Why is civics education important for a democracy?
The 2016 presidential race has made teaching high school civics more difficult, particularly in light of some of the comments students have heard candidates make along the campaign trail.
Bruce Fox, a 12th grade government teacher at North East High School in Maryland, created a unit called ‘Scandals, Lies and Incivility’ to help students analyze the messages and rhetoric.
Fox’s students look at comments on social media and speeches candidates have given in order to analyze whether or not they are accurate. Students then rank the stories based on whether or not that they would reflect negatively on the candidate if he or she were president.
For instance, students examined comments Donald Trump made about women’s physical appearances, including statements about Sen. Ted Cruz’s wife. They also debated whether or not Hillary Clinton should release transcripts of the speeches she made at investment firm Goldman Sachs.

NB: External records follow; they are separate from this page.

(** [connect], up to the end of the promise body: the callbacks it
    registers are the handlers below.  When [net.createConnection] throws,
    [this.socket] is not assigned, no listener and no timer is set, and
    the promise is rejected; the state has been set before. *)
Definition connect (w : World) : World * Promise :=
  match live w with
  | Some _ => (w, Resolved true)
  | None =>
      let w1 := setState connecting w in
      if valid_port (port (options w1)) then
        let k := length (attempts w1) in
        (with_socket (Some k) (with_attempts (attempts w1 ++ [fresh]) w1),
         Awaiting k)
      else (w1, Rejected)
  end.

(** The connect callback of attempt [k]. *)
Definition onConnect (fuel : nat) (k : nat) (w : World) : option World :=
  let w1 := setState connected w in
  let w2 := setupSession w1 in
  match flushQueue fuel w2 with
  | Some w3 => Some (on_attempt k (resolve true) w3)
  | None => None
  end.

(** The 'error' listener of attempt [k] ([console.error] is not kept). *)
Definition onError (k : nat) (w : World) : World :=
  on_attempt k (resolve false) (setState error w).

(** The 'close' listener. *)
Definition onClose (w : World) : World := setState disconnected w.

(** The timer callback of attempt [k]. *)
Definition onTimeout (k : nat) (w : World) : World :=
  if String.eqb (state w) connecting then
    on_attempt k (resolve false) (setState error (destroySocket w))
  else w.

Section Inbound.
(** [JSON.parse]: [None] when it throws. *)
Variable JSON_parse : string -> option JSON.

Definition raw (data : string) : JSON :=
  JObject [("status", JString "raw"); ("data", JString data)].

Definition deliver (v : JSON) (h : H) (opts : Options H) : outcome H :=
  match onResponse opts with
  | Some f => f v h
  | None => Done h
  end.

(** [!data || data.trim() === ""] *)
Definition ignored (data : string) : bool :=
  negb (truthy_string data) || String.eqb (trim data) "".

(** [handleData]: the handler runs inside the [try], so the [catch]
    also takes what the handler throws. *)
Definition handleData (data : string) (w : World) : outcome World :=
  if ignored data then Done w
  else
    let attempt :=
      match JSON_parse data with
      | Some response => deliver response (outside w) (options w)
      | None => Thrown (outside w)
      end in
    match attempt with
    | Done h => Done (with_outside h w)
    | Thrown h =>
        match deliver (raw data) h (options w) with
        | Done h' => Done (with_outside h' w)
        | Thrown h' => Thrown (with_outside h' w)
        end
    end.

(** The transitions: the three public methods, the handlers the class
    registers on each socket and timer, and the runtime tearing a handle
    down.  Node marks a socket destroyed at once and emits its 'error' and
    'close' events later, so [Teardown] and the two listeners are separate
    transitions: in between, [socket.destroyed] is already true and the
    state has not been touched. *)
Inductive Op : Type :=
| Connect
| Disconnect
| Send (code : string)
| SocketConnect (k : nat)
| SocketData (k : nat) (chunk : string)
| SocketError (k : nat)
| SocketClose (k : nat)
| TimerFires (k : nat)
| Teardown (k : nat) (err : bool).
Lemma slice_last_short (s : string) (n : nat) :
  (strlen s <= n)%nat -> slice_last n s = s.
Proof.
  intros H. unfold slice_last.
  replace (strlen s - n)%nat with 0%nat by lia. now apply substring_all.
Qed.

(** [getAddress] refuses a [0x] followed by fewer than 40 characters. *)
Lemma getAddress_short (s : string) :
  (strlen s < 40)%nat -> getAddress ("0x" ++ s) = Throw "invalid address".
Proof.
  intros H. unfold getAddress.
  assert (is_hex_address ("0x" ++ s) = false) as ->.
  { unfold is_hex_address, strip0x. cbn [append].
    change (startsWith "0x" (String "0" (String "x" s))) with (String.prefix EmptyString s).
    replace (String.prefix EmptyString s) with true by now destruct s.
    change (strlen (String "0" (String "x" s)) - 2)%nat with (strlen s - 0)%nat.
    rewrite Nat.sub_0_r. cbn [substring].
    rewrite substring_all by reflexivity.
    apply andb_false_iff. left. apply Nat.eqb_neq. lia. }
  reflexivity.
Qed.

Lemma string_forall_substring (P : ascii -> bool) (s : string) (i n : nat) :
  string_forall P s = true -> string_forall P (substring i n s) = true.
Proof.
  revert i n. induction s as [ | c s IH]; intros [ | i] [ | n]; cbn; auto;
    intros H; apply andb_true_iff in H as [Hc Hs]; auto.
  rewrite Hc. now apply IH.
Qed.

Lemma strlen_substring (s : string) (i n : nat) :
  (i + n <= strlen s)%nat -> strlen (substring i n s) = n.
Proof.
  unfold strlen. revert i n.
  induction s as [ | c s IH]; intros [ | i] [ | n]; cbn; intros H;
    try reflexivity; try lia.
  - f_equal. apply IH. lia.
  - apply IH. lia.
  - apply IH. lia.
Qed.

Lemma string_exists_none (P Q : ascii -> bool) (s : string) :
  (forall c, P c = true -> Q c = false) ->
  string_forall P s = true -> string_exists Q s = false.
Proof.
  intros HPQ. induction s as [ | c s IH]; cbn; [reflexivity | ].
  intros H. apply andb_true_iff in H as [Hc Hs].
  now rewrite (HPQ c Hc), IH.
Qed.

Lemma string_forall_impl (P Q : ascii -> bool) (s : string) :
  (forall c, P c = true -> Q c = true) ->
  string_forall P s = true -> string_forall Q s = true.
Proof.
  intros HPQ. induction s as [ | c s IH]; cbn; [reflexivity | ].
  intros H. apply andb_true_iff in H as [Hc Hs].
  now rewrite (HPQ c Hc), IH.
Qed.

Lemma lower_hex_not_upper (c : ascii) :
  is_lower_hex c = true -> is_upper_AF c = false.
Proof.
  unfold is_lower_hex, is_digit, is_lower_af, is_upper_AF, in_range.
  intros H. apply andb_false_iff.
  apply orb_true_iff in H as [H | H]; apply andb_true_iff in H as [H1 H2];
    apply Z.leb_le in H1, H2; [left | right]; apply Z.leb_gt; lia.
Qed.

Lemma lower_hex_is_hex (c : ascii) : is_lower_hex c = true -> is_hex_digit c = true.
Proof.
  unfold is_lower_hex, is_hex_digit. intros H.
  apply orb_true_iff in H as [-> | ->]; [reflexivity | ].
  now rewrite orb_true_r.
Qed.

Lemma hex_string_of_uint_chars (d : Hexadecimal.uint) :
  string_forall is_lower_hex (HexadecimalString.NilEmpty.string_of_uint d) = true.
Proof.
  induction d; cbn [HexadecimalString.NilEmpty.string_of_uint string_forall];
    auto.
Qed.

Lemma bigint_toString16_chars (bn : Z) :
  0 <= bn -> string_forall is_lower_hex (bigint_toString16 bn) = true.
Proof.
  destruct bn as [ | q | q]; [reflexivity | | lia]. intros _.
  unfold bigint_toString16.
  cbn [Z.to_hex_int HexadecimalString.NilZero.string_of_int].
  unfold HexadecimalString.NilZero.string_of_uint.
  destruct (Pos.to_hex_uint q) eqn:E; try reflexivity; rewrite <- E;
    apply hex_string_of_uint_chars.
Qed.

(** [getAddress] accepts a [0x] followed by 40 lower-case hexadecimal
    digits and returns its checksummed form. *)
Lemma getAddress_lower_hex (t : string) :
  strlen t = 40%nat -> string_forall is_lower_hex t = true ->
  getAddress ("0x" ++ t) = Normal (getChecksumAddress ("0x" ++ t)).
Proof.
  intros Hlen Hhex. unfold getAddress.
  assert (startsWith "0x" ("0x" ++ t) = true) as Hp.
  { cbn [append]. change (String.prefix EmptyString t = true). now destruct t. }
  assert (is_hex_address ("0x" ++ t) = true) as ->.
  { unfold is_hex_address, strip0x. rewrite Hp. cbn [append].
    change (strlen (String "0" (String "x" t)) - 2)%nat with (strlen t - 0)%nat.
    rewrite Nat.sub_0_r. cbn [substring].
    rewrite substring_all by reflexivity.
    rewrite Hlen, (string_forall_impl _ _ _ lower_hex_is_hex Hhex).
    reflexivity. }
  rewrite Hp.
  assert (is_mixed_case ("0x" ++ t) = false) as ->; [ | reflexivity].
  unfold is_mixed_case. cbn [append string_exists].
  now rewrite (string_exists_none _ _ _ lower_hex_not_upper Hhex).
Qed.
Lemma Listen_namespace (received : list PlayingUser) (identity : string) :
  forall counter env,
    identity ∉ UserID <$> received ->
    bolt.root (GametimeDB (fst (Listen received counter env))) !! identity
    = bolt.root (GametimeDB counter) !! identity.
Proof.
  induction received as [| p received IH]; intros counter env Hnotin.
  - reflexivity.
  - cbn [fmap list_fmap] in Hnotin. apply not_elem_of_cons in Hnotin as [Hne Hnotin].
    cbn [Listen].
    pose proof (EndGametime_namespace counter p env identity Hne) as Hstep.
    destruct (EndGametime counter p env) as [counter1 env1]. cbn [fst] in Hstep.
    rewrite IH by exact Hnotin. exact Hstep.
Qed.

Lemma Listen_opened (received : list PlayingUser) :
  forall counter env,
    bolt.opened (GametimeDB (fst (Listen received counter env)))
    = bolt.opened (GametimeDB counter).
Proof.
  induction received as [| p received IH]; intros counter env.
  - reflexivity.
  - cbn [Listen]. pose proof (EndGametime_opened counter p env) as Hstep.
    destruct (EndGametime counter p env) as [counter1 env1]. cbn [fst] in Hstep.
    rewrite IH. exact Hstep.
Qed.
Lemma zero_loop_prefix (data : list byte) (n : nat) :
  (n <= length data)%nat ->
  foldl (fun d i => <[i := x00]> d) data (seq 0 n)
  = replicate n x00 ++ drop n data.
Proof.
  induction n as [|n IH]; intros Hn.
  - reflexivity.
  - rewrite seq_S, foldl_app, IH by lia. simpl.
    destruct (lookup_lt_is_Some_2 data n) as [x Hx]; [lia|].
    rewrite (drop_S data x n Hx).
    rewrite insert_app_r_alt by (rewrite length_replicate; lia).
    rewrite length_replicate, Nat.sub_diag. simpl.
    rewrite app_comm_cons.
    change (x00 :: replicate n x00) with (replicate (S n) x00).
    rewrite replicate_S_end, <- app_assoc. reflexivity.
Qed.

Lemma zero_loop_spec (data : list byte) :
  zero_loop data = replicate (length data) x00.
Proof.
  unfold zero_loop. rewrite zero_loop_prefix by lia.
  rewrite drop_all. apply app_nil_r.
Qed.

Lemma all_zero_replicate (n : nat) : all_zero (replicate n x00).
Proof. unfold all_zero. apply Forall_replicate. reflexivity. Qed.

Lemma zero_loop_all_zero (data : list byte) : all_zero (zero_loop data).
Proof. rewrite zero_loop_spec. apply all_zero_replicate. Qed.

Lemma zero_loop_length (data : list byte) :
  length (zero_loop data) = length data.
Proof. rewrite zero_loop_spec. apply length_replicate. Qed.

Lemma zero_loop_idemp (data : list byte) :
  zero_loop (zero_loop data) = zero_loop data.
Proof. rewrite !zero_loop_spec, length_replicate. reflexivity. Qed.

(** ** Key derivation *)

Section KeyDerivation.
Context {crypto : Crypto}.

Lemma deriveKey_length (s : State) (id : string) :
  length (deriveKey s id) = 32%nat.
Proof.
  unfold deriveKey. cbn [foldl]. rewrite !copy_at_length. reflexivity.
Qed.

(** The key depends on the identifier through the two blocks only. *)
Lemma deriveKey_blocks (s : State) (a b : string) :
  deriveKey_block a 0 = deriveKey_block b 0 ->
  deriveKey_block a 16 = deriveKey_block b 16 ->
  deriveKey s a = deriveKey s b.
Proof.
  intros H0 H16. unfold deriveKey. cbn [foldl]. rewrite H0, H16. reflexivity.
Qed.

(** With blocks of 16 bytes out of the cipher, the key is the two
    encrypted blocks one after the other. *)
Lemma deriveKey_two_blocks (s : State) (id : string) :
  length (aes_Encrypt (masterKey s) (deriveKey_block id 0)) = 16%nat ->
  length (aes_Encrypt (masterKey s) (deriveKey_block id 16)) = 16%nat ->
  deriveKey s id
  = aes_Encrypt (masterKey s) (deriveKey_block id 0)
    ++ aes_Encrypt (masterKey s) (deriveKey_block id 16).
Proof.
  intros L0 L16. unfold deriveKey. cbn [foldl].
  rewrite !(copy_exact (make aes_BlockSize))
    by (unfold make, aes_BlockSize; rewrite length_replicate; congruence).
  set (e0 := aes_Encrypt (masterKey s) (deriveKey_block id 0)) in *.
  set (e16 := aes_Encrypt (masterKey s) (deriveKey_block id 16)) in *.
  assert (E0 : copy_at 0 (make 32) e0 = e0 ++ make 16).
  { unfold copy_at, copy, make.
    rewrite drop_0, length_replicate, L0, (take_ge e0) by lia. reflexivity. }
  rewrite E0. unfold copy_at.
  rewrite (take_app_length' e0 _ 16), (drop_app_length' e0 _ 16)
    by (symmetry; exact L0).
  rewrite copy_exact; [reflexivity|].
  unfold make. rewrite length_replicate. congruence.
Qed.

Lemma deriveKey_block_length (id : string) (i : nat) :
  length (deriveKey_block id i) = 16%nat.
Proof.
  unfold deriveKey_block, PutUint64.
  rewrite length_app, copy_length, length_take, length_drop, copy_length.
  unfold make, aes_BlockSize. rewrite length_replicate. reflexivity.
Qed.

(** X7: what [deriveKey] does separate: two identifiers whose first eight
    bytes, after padding with zeros, differ get different keys from a
    cipher that is one-to-one on blocks of 16 bytes. *)
Lemma deriveKey_distinct_prefix (s : State) (a b : string) :
  (forall x : list byte,
      length x = 16%nat -> length (aes_Encrypt (masterKey s) x) = 16%nat) ->
  (forall x y : list byte,
      length x = 16%nat -> length y = 16%nat ->
      aes_Encrypt (masterKey s) x = aes_Encrypt (masterKey s) y -> x = y) ->
  take 8 (copy (make 16) (stringToBytes a))
  <> take 8 (copy (make 16) (stringToBytes b)) ->
  deriveKey s a <> deriveKey s b.
Proof.
  intros Hlen Hinj Hne E. apply Hne.
  rewrite !deriveKey_two_blocks in E
    by (apply Hlen, deriveKey_block_length).
  apply app_inj_1 in E;
    [|rewrite !Hlen by apply deriveKey_block_length; reflexivity].
  destruct E as [E _].
  apply Hinj in E; try apply deriveKey_block_length.
  unfold deriveKey_block in E.
  apply app_inj_1 in E; [apply E|].
  rewrite !length_take, !copy_length. reflexivity.
Qed.

Lemma deriveKey_masterKey (s s' : State) (id : string) :
  masterKey s = masterKey s' -> deriveKey s id = deriveKey s' id.
Proof. intros E. unfold deriveKey. rewrite E. reflexivity. Qed.

End KeyDerivation.

(** The block cipher of the small instance is one-to-one, and there
    "password" and "passport" get different keys. *)
Example deriveKey_distinct_toy :
  deriveKey (crypto := toy_crypto) main_new "password"
  <> deriveKey (crypto := toy_crypto) main_new "passport".
Proof.
  apply (deriveKey_distinct_prefix (crypto := toy_crypto)).
  - intros x Hx. cbn. rewrite length_reverse. exact Hx.
  - intros x y _ _ E. cbn in E.
    rewrite <- (reverse_involutive x), E. apply reverse_involutive.
  - vm_compute. discriminate.
Defined.

Example deriveKey_block_password1 :
  deriveKey_block "password1" 16
  = map byte_of_Z [112; 97; 115; 115; 119; 111; 114; 100; 16; 0; 0; 0; 0; 0; 0; 0].
Proof. vm_compute. reflexivity. Qed.

(** C3, at the identifiers "password1" and "password2": they differ in
    their ninth byte only, the counter is written over bytes 8 to 15 of the
    block, and the two derived keys are equal, for every master key and
    every block cipher. *)
Theorem deriveKey_collision :
  forall (crypto : Crypto) (s : State),
    "password1" <> "password2" /\
    deriveKey s "password1" = deriveKey s "password2".
Proof.
  intros crypto s. split; [discriminate|].
  apply deriveKey_blocks; vm_compute; reflexivity.
Qed.

(** ** Sealing and opening *)

Section Aead.
Context {crypto : Crypto}.

Lemma aes_NewCipher_32 (key : list byte) :
  length key = 32%nat -> aes_NewCipher key = Ok key.
Proof.
  intros E. unfold aes_NewCipher. rewrite E.
  destruct (decide _) as [_|N]; [reflexivity|]. exfalso. apply N. auto.
Qed.

Lemma ReadFull_ok (bs buf : list byte) :
  (length buf <= length bs)%nat ->
  ReadFull (EntropyBytes bs) buf = Ok (copy buf bs).
Proof.
  intros L. unfold ReadFull. destruct (decide _); [reflexivity|lia].
Qed.

Lemma encryptData_ok (bs data key : list byte) :
  length key = 32%nat -> (12 <= length bs)%nat ->
  encryptData (EntropyBytes bs) data key
  = Ok (copy (make 12) bs ++ gcm_Seal key (copy (make 12) bs) data).
Proof.
  intros Hk Hb. unfold encryptData.
  rewrite aes_NewCipher_32 by exact Hk. cbn [mbind result_bind cipher_NewGCM].
  unfold gcm_NonceSize. rewrite ReadFull_ok; [reflexivity|].
  unfold make. rewrite length_replicate. exact Hb.
Qed.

Student Sean Lynch said he thought Clinton should release her transcripts and says he follows the candidates on Twitter.
“I don’t feel like it’s a good source of information, but it is where a lot of candidates can slip up. Like Donald Trump, for instance, he does say a lot of not-so-smart things on Twitter that you wouldn’t think someone running for president would say,” Lynch said.
civics — the study of the rights and duties of citizenship
1. How have you discussed the 2016 election at school?
2. How have you discussed this election at home?
3. In what ways have those conversations differed?
1. Do you think American civics and government receive enough focus in school?
2. What would you change about the way you talk about elections and politics in the classroom?
3. What has struck you as unique about the candidates running in this election?